Sunday, December 23, 2018

Deleuze and Holiday Part 2

(this essay begins here: https://4kdirector.blogspot.com/2018/12/good-and-evil-on-holiday-introduction.html )


Act Three: Will to power versus Will to dominate
The will to power as a force, is expressed through Anne in this act as she moves from forced intoxication into the reality of Graham’s dream of judgment.  What that looks like is Anne takes on new affects influenced by Graham, such as strategizing, pretending, attacking, forces she would not have allied herself with in the past.  This allows her to escape.  She is then able to run, hide, and evade Graham.  This is what a Nietzschean will to power looks like in its most healthy sense.
Graham expresses the madness of judgment, a drive to control, and an extreme will to dominate.    Graham trudges his way across the countryside as his imaginary vision of Death closes in, the epitome of a will to dominate becoming a will to nothingness.  After being let down by his Mexican helper, Rosa, he is forced to buy a junk car in town, returns to find Anne gone and chases her down with fury, his power and authority being called into question.  

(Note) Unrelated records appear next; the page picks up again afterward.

(* ===== verification/ShopSpec.v ===== *)
(** * What the shop keeps

    Every unit of a product is in stock or in an order that is not deleted:
    no sequence of requests and jobs creates or loses one.  A delivered order
    is never changed, and a deleted order is a cancelled one.  All this holds
    whatever calls of the libraries reject. *)

From stdpp Require Import gmap strings pretty.
From S2P Require Import Prelude.
From S2P Require Import Shop.
Import Shop.

Module ShopSpec.

(** ** Sums over tables *)

Definition lsum {A} (f : A -> Z) (l : list A) : Z := foldr (fun x acc => f x + acc) 0 l.

Lemma lsum_cons {A} (f : A -> Z) x l : lsum f (x :: l) = f x + lsum f l.
Proof. done. Qed.

Lemma lsum_perm {A} (f : A -> Z) l1 l2 : l1 ≡ₚ l2 -> lsum f l1 = lsum f l2.
Proof. unfold lsum. induction 1 as [|x l1 l2 _ IH|x y l|l1 l2 l3 _ IH1 _ IH2]; cbn [foldr]; lia. Qed.

Lemma lsum_ext {A} (f g : A -> Z) l : (forall x, x ∈ l -> f x = g x) -> lsum f l = lsum g l.
Proof. induction l as [|x l IH]; intros H; [done|]. rewrite !lsum_cons, IH by (intros; apply H; by right). by rewrite (H x) by by left. Qed.

Lemma lsum_add {A} (f g : A -> Z) l : lsum (fun x => f x + g x) l = lsum f l + lsum g l.
Proof. induction l as [|x l IH]; [done|]. rewrite !lsum_cons. lia. Qed.

Lemma lsum_filter {A} (f : A -> Z) (P : A -> Prop) `{forall x, Decision (P x)} l :
  (forall x, x ∈ l -> ~ P x -> f x = 0) -> lsum f (base.filter P l) = lsum f l.
Proof.
  induction l as [|x l IH]; intros Hf; [done|]. rewrite filter_cons. specialize (IH ltac:(intros; apply Hf; [by right|done])).
  rewrite lsum_cons. case_decide; [rewrite lsum_cons; lia|]. rewrite (Hf x) by (by left || done). lia.
Qed.

Definition zsum {A} (f : A -> Z) (m : gmap Z A) : Z := lsum f (map_to_list m).*2.

Lemma zsum_insert {A} (f : A -> Z) m k x : m !! k = None -> zsum f (<[k := x]> m) = f x + zsum f m.
Proof. intros Hk. unfold zsum. by rewrite (lsum_perm _ _ (x :: (map_to_list m).*2)) by by rewrite map_to_list_insert. Qed.

Lemma elem_of_values {A} (m : gmap Z A) x : x ∈ (map_to_list m).*2 <-> exists k, m !! k = Some x.
Proof.
  rewrite list_elem_of_fmap. split.
  - intros ([k y] & -> & Hin%elem_of_map_to_list). by exists k.
  - intros [k Hk]. exists (k, x). split; [done|]. by apply elem_of_map_to_list.
Qed.

Lemma zsum_ext {A} (f g : A -> Z) m : (forall k x, m !! k = Some x -> f x = g x) -> zsum f m = zsum g m.
Proof. intros H. apply lsum_ext. intros x [k Hk]%elem_of_values. by eapply H. Qed.

(** A sum over the rows that a query returned. *)
Lemma zsum_rows {A} (f : A -> Z) (key : A -> Z) (P : A -> Prop) `{forall x, Decision (P x)} m l :
  (forall k x, m !! k = Some x -> key x = k) -> NoDup (key <$> l) ->
  (forall x, x ∈ l <-> m !! key x = Some x /\ P x) -> (forall x, ~ P x -> f x = 0) -> zsum f m = lsum f l.
Proof.
  intros Hkey Hnd Hl Hf. unfold zsum. rewrite <- (lsum_filter f P) by auto. apply lsum_perm. apply NoDup_Permutation.
  - apply NoDup_filter, (NoDup_fmap_1 key). rewrite <- list_fmap_compose.
    rewrite (list_fmap_ext _ fst); [apply NoDup_fst_map_to_list|].
    intros i [k x] Hin%list_elem_of_lookup_2%elem_of_map_to_list. cbn. by apply Hkey.
  - by apply (NoDup_fmap_1 key).
  - intros x. rewrite list_elem_of_filter, elem_of_values, Hl. split; [|intros [Hm HP]; split; [done|by eexists]].
    intros [HP [k Hk]]. by rewrite (Hkey _ _ Hk).
Qed.

(** ** Computations *)

Section Monad.
Context {db cache queue : Type}.
Abbreviation M := (@M db cache queue).
Abbreviation world := (world db cache queue).

Lemma bind_inv {A B} (m : M A) (k : A -> M B) w r w' :
  (x ← m; k x) w = (r, w') ->
  (exists a w1, m w = (Ok a, w1) /\ k a w1 = (r, w')) \/ (exists e, m w = (Throw e, w') /\ r = Throw e).
Proof. unfold mbind, M_bind. destruct (m w) as [[a|e] w1]; intros Heq; [left; by exists a, w1|right; exists e; naive_solver]. Qed.

Lemma try_inv {A} (m : M A) h w r w' :
  try_catch m h w = (r, w') ->
  (exists a, m w = (Ok a, w') /\ r = Ok a) \/ (exists e w1, m w = (Throw e, w1) /\ h e w1 = (r, w')).
Proof. unfold try_catch. destruct (m w) as [[a|e] w1]; intros Heq; [left; naive_solver|right; naive_solver]. Qed.

Lemma await_inv {A} (o : option A) (w : world) r w' :
  await o w = (r, w') -> w' = w /\ ((exists a, o = Some a /\ r = Ok a) \/ (o = None /\ r = Throw Rejected)).
Proof. destruct o as [a|]; cbn; intros [= <- <-]; naive_solver. Qed.

Lemma query_inv {A} (q : db -> option A) (w : world) r w' :
  query q w = (r, w') -> w' = w /\ ((exists a, q (w_db w) = Some a /\ r = Ok a) \/ (q (w_db w) = None /\ r = Throw Rejected)).
Proof. apply await_inv. Qed.

Lemma execute_inv (q : db -> option db) (w : world) r w' :
  execute q w = (r, w') ->
  (exists s, q (w_db w) = Some s /\ r = Ok tt /\ w' = set_db s w) \/ (q (w_db w) = None /\ r = Throw Rejected /\ w' = w).
Proof. unfold execute. destruct (q (w_db w)) as [s|]; intros [= <- <-]; naive_solver. Qed.

End Monad.

(** Takes the first step of a run apart. *)
Ltac run H :=
  lazymatch type of H with
  | mbind _ _ _ = _ => apply bind_inv in H as [(?a & ?w & ?Hm & H)|(?e & H & ?Hr)]
  | try_catch _ _ _ = _ => apply try_inv in H as [(?a & H & ?Hr)|(?e & ?w & ?Hm & H)]
  | await _ _ = _ => apply await_inv in H as [-> [(?a & H & ?Hr)|[H ?Hr]]]
  | query _ _ = _ => apply query_inv in H as [-> [(?a & H & ?Hr)|[H ?Hr]]]
  | execute _ _ = _ => apply execute_inv in H as [(?s & H & ?Hr & ->)|(H & ?Hr & ->)]
  end; simplify_eq.

(** ** The invariant *)

Section Spec.
Context {db cache json queue : Type} `{DatabaseLaws db} `{RedisLaws cache json} `{BullLaws queue}.
#[local] Set Default Proof Using "Type*".
Abbreviation M := (@M db cache queue).
Abbreviation world := (world db cache queue).
Implicit Types w : world.

Record wf (s : db) : Prop := {
  wf_products id p : products s !! id = Some p -> p_id p = id;
  wf_orders id o : orders s !! id = Some o -> o_id o = id /\ (o_deleted o = true -> o_status o = cancelled);
  wf_items id i : order_items s !! id = Some i ->
    i_id i = id /\ i_deleted i = false /\ is_Some (products s !! i_product i) /\ is_Some (orders s !! i_order i);
}.

Definition stock (s : db) (pid : Z) : Z := match products s !! pid with Some p => p_stock p | None => 0 end.

(** The units of a product that an item holds, when its order is live. *)
Definition units (pid : Z) (live : Z -> bool) (i : order_item) : Z :=
  if bool_decide (i_product i = pid) && live (i_order i) then i_quantity i else 0.

Definition live (s : db) (oid : Z) : bool := match orders s !! oid with Some o => negb (o_deleted o) | None => false end.

Definition ledger (s : db) (pid : Z) : Z := stock s pid + zsum (units pid (live s)) (order_items s).

(** What a request or a job keeps. *)
Definition keeps (s s' : db) : Prop :=
  wf s' /\ (forall pid, ledger s' pid = ledger s pid) /\
  (forall id o, orders s !! id = Some o -> o_status o = delivered -> orders s' !! id = Some o).

Lemma keeps_refl s : wf s -> keeps s s.
Proof. by split. Qed.

Lemma keeps_trans s1 s2 s3 : keeps s1 s2 -> keeps s2 s3 -> keeps s1 s3.
Proof. intros (_ & Hl1 & Hd1) (Hw & Hl2 & Hd2). split; [done|]. split; [intros pid; by rewrite Hl2|eauto]. Qed.

(** The ledger only depends on the tables. *)
Lemma ledger_views s s' pid :
  products s' !! pid = products s !! pid -> (forall oid, live s' oid = live s oid) -> order_items s' = order_items s ->
  ledger s' pid = ledger s pid.
Proof.
  intros Hp Hl Hi. unfold ledger, stock. rewrite Hp, Hi. f_equal. apply zsum_ext. intros k i _. unfold units. by rewrite Hl.
Qed.

(** ** Hooks and jobs do not change the database *)

Definition frame {A} (m : M A) : Prop := forall w, w_db (m w).2 = w_db w.

Lemma frame_inv {A} (m : M A) w r w' : frame m -> m w = (r, w') -> w_db w' = w_db w.
Proof. intros Hf Hm. specialize (Hf w). by rewrite Hm in Hf. Qed.

Lemma frame_bind {A B} (m : M A) (k : A -> M B) : frame m -> (forall a, frame (k a)) -> frame (x ← m; k x).
Proof.
  intros Hm Hk w. unfold mbind, M_bind. specialize (Hm w). destruct (m w) as [[a|e] w1]; [|done]. by rewrite Hk.
Qed.

Lemma frame_try {A} (m : M A) h : frame m -> (forall e, frame (h e)) -> frame (try_catch m h).
Proof. intros Hm Hk w. unfold try_catch. specialize (Hm w). destruct (m w) as [[a|e] w1]; [done|]. by rewrite Hk. Qed.

Lemma frame_ret {A} (a : A) : frame (mret a).
Proof. done. Qed.

Lemma frame_await {A} (o : option A) : frame (await o).
Proof. by destruct o. Qed.

Lemma frame_query {A} (q : db -> option A) : frame (query q).
Proof. intros w. unfold query. by destruct (q (w_db w)). Qed.

Lemma frame_invalidate id : frame (invalidateOrderCache id).
Proof. intros w. unfold invalidateOrderCache. by destruct (redis_del _ _). Qed.

Lemma frame_schedule id st : frame (scheduleStatusUpdateJob id st).
Proof. intros w. unfold scheduleStatusUpdateJob. destruct (_ ≫= _); [|done]. by destruct (queue_add _ _ _). Qed.

(** ** Changes of the tables *)

Lemma keeps_order s s' id o f :
  wf s -> orders s !! id = Some o -> o_status o <> delivered ->
  products s' = products s -> order_items s' = order_items s -> orders s' = alter f id (orders s) ->
  o_id (f o) = o_id o -> o_deleted (f o) = o_deleted o -> (o_deleted o = true -> o_status (f o) = cancelled) ->
  keeps s s'.
Proof.
  intros Hwf Ho Hst Hp Hi Hos Hid Hdel Hc.
  assert (Hlk : forall k, orders s' !! k = if decide (k = id) then Some (f o) else orders s !! k).
  { intros k. rewrite Hos. case_decide as Hk; [subst k; by rewrite lookup_alter_eq, Ho|by rewrite lookup_alter_ne]. }
  split; [split|split].
  - rewrite Hp. apply Hwf.
  - intros k o' Hk. rewrite Hlk in Hk. case_decide; [|by apply Hwf]. simplify_eq. rewrite Hid, Hdel. split; [|done]. by apply Hwf.
  - rewrite Hp, Hi. intros k i Hk. destruct (wf_items s Hwf k i Hk) as (? & ? & ? & [o' Ho']). do 3 (split; [done|]). rewrite Hlk.
    case_decide; [done|by eexists].
  - intros pid. apply ledger_views; [by rewrite Hp| |done]. intros oid. unfold live. rewrite Hlk.
    case_decide; [subst oid; by rewrite Ho, Hdel|done].
  - intros k o' Hk Hd. rewrite Hlk. case_decide; [simplify_eq|done].
Qed.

By the end of act three, Anne endangers herself by still believing in the safety of Divine intervention, finding temporary reprieve in a hermit’s cave.  She feels she has defeated Graham.  Unfortunately, such a feeling of domination over Graham drains Anne of her power and she once again becomes vulnerable.

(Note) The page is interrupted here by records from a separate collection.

(* ===== verification/ShopDb.v ===== *)
(** * Tables, a cache and a queue that satisfy the laws

    Instances of the classes of Shop.v, in which no call is rejected: tables
    are finite maps, the cache and the queue too.  They show that the laws
    can hold, and run the handlers on examples. *)

From stdpp Require Import gmap strings pretty relations.
From S2P Require Import Prelude.
From S2P Require Import Shop.
Import Shop.

Module ShopDb.

Record tables := { t_products : gmap Z product; t_orders : gmap Z order; t_items : gmap Z order_item }.

(** A serial column. *)
Definition next_id {A} (m : gmap Z A) : Z := map_fold (fun k _ n => Z.max (k + 1) n) 1 m.

Lemma next_id_above {A} (m : gmap Z A) k : is_Some (m !! k) -> k < next_id m.
Proof.
  unfold next_id. apply (map_fold_weak_ind (fun n m => is_Some (m !! k) -> k < n)).
  - rewrite lookup_empty. by intros [? ?].
  - intros j x m' n _ IH. destruct (decide (k = j)) as [->|Hne]; [lia|]. rewrite lookup_insert_ne by done. intros Hk%IH. lia.
Qed.

Lemma next_id_fresh {A} (m : gmap Z A) : m !! next_id m = None.
Proof. destruct (m !! next_id m) eqn:He; [|done]. assert (next_id m < next_id m) by (apply next_id_above; by eexists). lia. Qed.

Definition with_products (t : tables) (m : gmap Z product) : tables := {| t_products := m; t_orders := t_orders t; t_items := t_items t |}.
Definition with_orders (t : tables) (m : gmap Z order) : tables := {| t_products := t_products t; t_orders := m; t_items := t_items t |}.
Definition with_items (t : tables) (m : gmap Z order_item) : tables := {| t_products := t_products t; t_orders := t_orders t; t_items := m |}.

Definition find_order (t : tables) (paranoid : bool) (id : Z) : option order :=
  o ← t_orders t !! id; if paranoid && o_deleted o then None else Some o.

(** Rows of a table by a condition on key and row. *)
Definition select {A} (f : Z -> A -> bool) (m : gmap Z A) : list A :=
  (map_to_list (base.filter (fun kx => f kx.1 kx.2 = true) m)).*2.

Lemma elem_of_select {A} (f : Z -> A -> bool) m x : x ∈ select f m <-> exists k, m !! k = Some x /\ f k x = true.
Proof.
  unfold select. rewrite list_elem_of_fmap. split.
  - intros ([k y] & -> & [Hk Hf]%elem_of_map_to_list%map_lookup_filter_Some). by exists k.
  - intros (k & Hk & Hf). exists (k, x). split; [done|]. by apply elem_of_map_to_list, map_lookup_filter_Some.
Qed.

Lemma select_nodup {A} (f : Z -> A -> bool) (key : A -> Z) m :
  (forall k x, f k x = true -> key x = k) -> NoDup (key <$> select f m).
Proof.
  intros Hkey. unfold select. rewrite <- list_fmap_compose. rewrite (list_fmap_ext _ fst); [apply NoDup_fst_map_to_list|].
  intros i [k x] [_ Hf]%list_elem_of_lookup_2%elem_of_map_to_list%map_lookup_filter_Some. cbn. by apply Hkey.
Qed.

(** The integers that the examples use. *)
Definition small_int (s : string) : option Z := find (fun n => String.eqb (pretty n) s) (seqZ (-99) 199).

Definition product_row (ids : list Z) (k : Z) (p : product) : bool :=
  (p_id p =? k) && bool_decide (k ∈ ids) && negb (p_deleted p).
Definition item_row (paranoid : bool) (oid : Z) (k : Z) (i : order_item) : bool :=
  (i_id i =? k) && (i_order i =? oid) && negb (paranoid && i_deleted i).

#[export] Instance tables_database : Database tables := {|
  products := t_products;
  orders := t_orders;
  order_items := t_items;
  to_decimal := fun x => x;
  pg_int := small_int;
  Transaction_begin := Some;
  Transaction_commit := Some;
  Transaction_rollback := fun _ => Some tt;
  Product_findAll := fun t ids => Some (select (product_row ids) (t_products t));
  Product_increment := fun t id n => Some (with_products t (alter (add_stock n) id (t_products t)));
  Order_create := fun t c total st =>
    let o := {| o_id := next_id (t_orders t); o_customer := c; o_total := total; o_status := st; o_deleted := false |} in
    Some (o, with_orders t (<[o_id o := o]> (t_orders t)));
  Order_findByPk := fun t paranoid id => Some (find_order t paranoid id);
  Order_findByPk_items := fun t paranoid items_paranoid id =>
    Some (o ← find_order t paranoid id; Some (o, select (item_row items_paranoid id) (t_items t)));
  Order_update_status := fun t id st => Some (with_orders t (alter (with_status st) id (t_orders t)));
  Order_update_total := fun t id total => Some (with_orders t (alter (with_total total) id (t_orders t)));
  Order_destroy := fun t id => Some (with_orders t (alter (with_deleted true) id (t_orders t)));
  Order_restore := fun t id => Some (with_orders t (alter (with_deleted false) id (t_orders t)));
  OrderItem_create := fun t oid pid n price =>
    let i := {| i_id := next_id (t_items t); i_order := oid; i_product := pid; i_quantity := n; i_price := price; i_deleted := false |} in
    Some (i, with_items t (<[i_id i := i]> (t_items t)));
  OrderItem_restore := fun t id => Some (with_items t (alter undelete_item id (t_items t)));
|}.

#[export] Instance tables_laws : DatabaseLaws tables.
Proof.
  split; cbn.
  - intros n m Hm. apply find_some in Hm as [_ Heq%String.eqb_eq]. by apply (inj pretty) in Heq.
  - congruence.
  - congruence.
  - intros t ids ps [= <-] p. rewrite elem_of_select. unfold product_row. split.
    + intros (k & Hk & Hf). rewrite !andb_true_iff, Z.eqb_eq, bool_decide_eq_true, negb_true_iff in Hf. destruct Hf as [[-> Hin] Hd]. done.
    + intros (Hin & Hk & Hd). exists (p_id p). split; [done|]. by rewrite Z.eqb_refl, bool_decide_true, Hd.
  - by intros t id n t' [= <-].
  - intros t c total st o t' [= <- <-]. cbn. split; [apply next_id_fresh|done].
  - by intros t paranoid id r [= <-].
  - intros t paranoid ip id r [= <-]. unfold find_order. destruct (t_orders t !! id) as [o|]; cbn; [|done].
    destruct (paranoid && o_deleted o) eqn:Hp; cbn; [done|]. do 2 (split; [done|]). split.
    + apply select_nodup. intros k i Hf. unfold item_row in Hf. rewrite !andb_true_iff, Z.eqb_eq in Hf. by destruct Hf as [[? _] _].
    + intros i. rewrite elem_of_select. unfold item_row. split.
      * intros (k & Hk & Hf). rewrite !andb_true_iff, !Z.eqb_eq, negb_true_iff in Hf. destruct Hf as [[-> Ho] Hd]. done.
      * intros (Hk & Ho & Hd). exists (i_id i). split; [done|]. by rewrite Ho, !Z.eqb_refl, Hd.
  - by intros t id st t' [= <-].
  - by intros t id st t' [= <-].
  - by intros t id t' [= <-].
  - by intros t id t' [= <-].
  - intros t oid pid n price i t' [= <- <-]. cbn. split; [apply next_id_fresh|done].
  - by intros t id t' [= <-].
Qed.

#[export] Instance map_cache {json} : RedisClient (gmap string (order * json)) json := {|
  entries := fun c => c;
  redis_get := fun c k => Some (c !! k);
  redis_set := fun c k v => Some (<[k := v]> c);
  redis_del := fun c k => Some (delete k c);
|}.

#[export] Instance map_cache_laws {json} : RedisLaws (gmap string (order * json)) json.
Proof. split; cbn; naive_solver. Qed.

Record jobs := { j_waiting : gmap string (Z * status); j_known : gset string }.

#[export] Instance jobs_queue : BullQueue jobs := {|
  waiting := j_waiting;
  known := j_known;
  queue_add := fun q id j =>
    if decide (id ∈ j_known q) then Some q
    else Some {| j_waiting := <[id := j]> (j_waiting q); j_known := {[id]} ∪ j_known q |};
  queue_complete := fun q id => {| j_waiting := delete id (j_waiting q); j_known := j_known q |};
|}.

#[export] Instance jobs_laws : BullLaws jobs.
Proof. split; cbn; [|done]. intros q id j q'. case_decide; by intros [= <-]. Qed.

(** ** An example *)

Abbreviation shop := (world tables (gmap string (order * unit)) jobs).

Definition no_include : tables -> Z -> unit := fun _ _ => tt.

(** One product at the price 20 with three units in stock. *)
Definition shop0 : shop := {|
  w_db := {| t_products := {[ 1 := {| p_id := 1; p_name := "lamp"; p_price := js_int 20; p_stock := 3; p_deleted := false |} ]};
             t_orders := ∅; t_items := ∅ |};
  w_cache := ∅;
  w_queue := {| j_waiting := ∅; j_known := ∅ |};
|}.

Definition lamps (n : Z) : item_request := {| r_product := 1; r_quantity := n |}.

End ShopDb.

Act Four: Combat versus War
For Deleuze, resistance to judgment means perpetual combat: “Combat is not a judgment . . . but a way to have done with . . . judgment”.6  One who is in action, in combat, creates who one is in the world, a creative becoming as a force against judgment.  Deleuze distinguishes combat further into combats-against and combats-between.  Again, these are not good or evil forces of combat:
Combats-against tries to destroy or repel a force . . . but the combats-between, by contrast, tries to take hold of a force in order to make it one’s own.  The combats-between is the process through which a force enriches itself by seizing hold of other forces and joining itself to them in a new ensemble: a becoming.7
These “becomings” for Deleuze are the affect of forces in an alliance that generates combats-against that push against judgment in favor of justice.  The law is not eternal, but finite and malleable.  And what is important is not the combat against authorities, so much as the combat going on within the individual:
Combat appears as combat against judgment, against its authorities and its personae.  But more profoundly, it is the combatant himself who is the combat: the combat is between his own parts, between the forces that either subjugate or are subjugated, and between the powers that express these relations of force.8
It is the combats-between that we negotiate each day that ultimately determine the nature of the combats-against in pursuit of justice.

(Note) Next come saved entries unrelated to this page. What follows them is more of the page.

Lemma batch_match_per_query_witness :
  exists matches,
    bm_matches (batch_match spec_batch) = Some matches
    /\ map face_index matches = [0; 1; 2]%nat
    /\ map br_status matches = ["present"; "unknown"; "present"]%string.
Proof.
  destruct (batch_match_per_query spec_batch) as (matches & Hm & _).
  - intros face [<-|[<-|[<-|[]]]] c e [<-|[<-|[]]] [<-|[]]; reflexivity.
  - exists matches. rewrite Hm. split; [reflexivity|].
    vm_compute in Hm. injection Hm as <-. split; reflexivity.
Defined.

(** C8.  When [match_faces] fails on the request some detected face stands
    for, the batch call as a whole returns a failure response: it carries an
    error message and no list of matches, whatever the results of the faces
    before. *)
Theorem batch_match_aborts_on_failure (request : BatchMatchRequest)
  (face : DetectedFace) :
  In face (detected_faces request) ->
  mf_success (match_faces (single_request request face)) = false ->
  bm_success (batch_match request) = false
  /\ bm_matches (batch_match request) = None
  /\ exists err,
       bm_error (batch_match request)
       = Some ("Batch matching error: " ++ str_exn err)%string.
Proof.
  intros Hface Hfail.
  pose proof (batch_inner_loop_single request face) as Hsingle.
  unfold match_faces in Hfail.
  destruct (match_loop (single_request request face)) as [st|e].
  - destruct (match_respond_success (single_request request face) st). congruence.
  - destruct (batch_inner_loop request (embedding face)) as [bst|e0] eqn:Hb;
      [contradiction|].
    destruct (batch_loop_raise request _ _ 0 [] Hface Hb) as [err Herr].
    rewrite (batch_match_raise request Herr). cbn. eauto.
Qed.

Lemma batch_match_aborts_on_failure_witness :
  bm_success (batch_match mismatch_batch) = false
  /\ bm_matches (batch_match mismatch_batch) = None.
Proof.
  destruct (batch_match_aborts_on_failure mismatch_batch
              {| embedding := [0; 0] |}) as (H1 & H2 & _).
  - now left.
  - vm_compute. reflexivity.
  - split; assumption.
Defined.

(** A failure after a face that matched: nothing of the first result is
    returned. *)
Example batch_match_no_partial_results :
  batch_match {| detected_faces :=
                   [ {| embedding := [0; 0] |}; {| embedding := [0; 0; 0] |} ];
                 bm_candidate_embeddings := spec_gallery;
                 confident_threshold := 0.6 |}
  = {| bm_success := false;
       bm_matches := None;
       bm_error :=
         Some "Batch matching error: operands could not be broadcast together with shapes (3,) (2,) "%string |}.
Proof. vm_compute. reflexivity. Qed.

(** C10.  When every identity of the gallery is without embeddings (in
    particular when the gallery is empty), the batch call succeeds with one
    result per detected face carrying its index, no identity, the distance
    [float('inf')] and the status ["unknown"]; [match_faces] over the same
    gallery succeeds without any match result. *)
Theorem batch_match_empty_gallery (request : BatchMatchRequest) :
  (forall c, In c (bm_candidate_embeddings request) -> embeddings c = []) ->
  batch_match request
  = {| bm_success := true;
       bm_matches :=
         Some (map (fun item => {| face_index := fst item;
                                   br_student_id := None;
                                   br_distance := infinity;
                                   br_status := "unknown" |})
                 (enumerate (detected_faces request)));
       bm_error := None |}
  /\ forall single,
       candidate_embeddings single = bm_candidate_embeddings request ->
       mf_success (match_faces single) = true
       /\ mf_match (match_faces single) = None.
Proof.
  intros Hnil.
  assert (Hinner : forall q,
            batch_inner_loop request q = Ok batch_init).
  { intros q.
    destruct (batch_inner_loop_ok request q) as (st & Hst & Hsel).
    { intros c Hc. exists infinity. apply min_distance_nil. auto. }
    rewrite select_none in Hsel.
    - rewrite Hst. destruct st. cbn in Hsel. injection Hsel as -> ->. reflexivity.
    - apply Forall_forall. intros c Hc.
      rewrite representative_nil by auto. apply ltb_irrefl. }
  split.
  - apply batch_match_ok. unfold batch_loop, enumerate.
    rewrite (batch_loop_ok request _ 0 []) by eauto. cbn. f_equal.
    apply map_ext. intros [k face]. unfold value. rewrite Hinner.
    unfold batch_result. cbn. now rewrite infinity_ltb.
  - intros single Hg.
    unfold match_faces. rewrite (match_loop_nothing_usable single).
    + split; [apply match_respond_success|].
      apply match_respond_no_match. apply ltb_irrefl.
    + intros c Hc. exists infinity. rewrite Hg in Hc.
      split; [apply min_distance_nil; auto | apply ltb_irrefl].
Qed.

Lemma batch_match_empty_gallery_witness :
  bm_matches (batch_match unenrolled_batch)
  = Some [ {| face_index := 0; br_student_id := None;
              br_distance := infinity; br_status := "unknown" |};
           {| face_index := 1; br_student_id := None;
              br_distance := infinity; br_status := "unknown" |} ]
  /\ mf_match (match_faces unenrolled_request) = None.
Proof.
  destruct (batch_match_empty_gallery unenrolled_batch) as [Hb Hs].
  - intros c [<-|[]]. reflexivity.
  - rewrite Hb. split; [reflexivity|].
    apply (Hs unenrolled_request). reflexivity.
Defined.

Early in act four, Graham locates Anne and carries her away.  From Graham’s point of view the war is over and he has won.  For Anne, there is only combat, a continual becoming.  Deleuze makes a distinction between combat and war:
Combat is not war.  War is only a combat-against, a will to destruction, a judgment of God that turns destruction into something “just” . . . judgment is on the side of war, and not combat . . . war is the lowest degree of the will to power, its sickness . . . Combat, by contrast, is a powerful, nonorganic vitality that supplements force with force, and enriches whatever it takes hold of.9
Graham’s judgment of himself leads to a demand for domination.  Emboldened by his recapture of Anne and the power he alone has over her, Graham becomes the extreme of War, soldiering forward, eventually disguising himself as the opposite of a warrior: a middle-aged salesman.  His closure on himself and self-loathing costs him the deal for the girl and almost costs him his life.  Death, the god of Judgment, sits in his black limo pursuing him, all powerful yet never able to leave the darkness, alone and separate from the world, beyond appeal.  Anne, on the other hand, aligning herself with combat, first sat waiting for opportunity, then willing to inflict harm escapes, and finally runs to safety.  Anne is the will to power as becoming, via combat.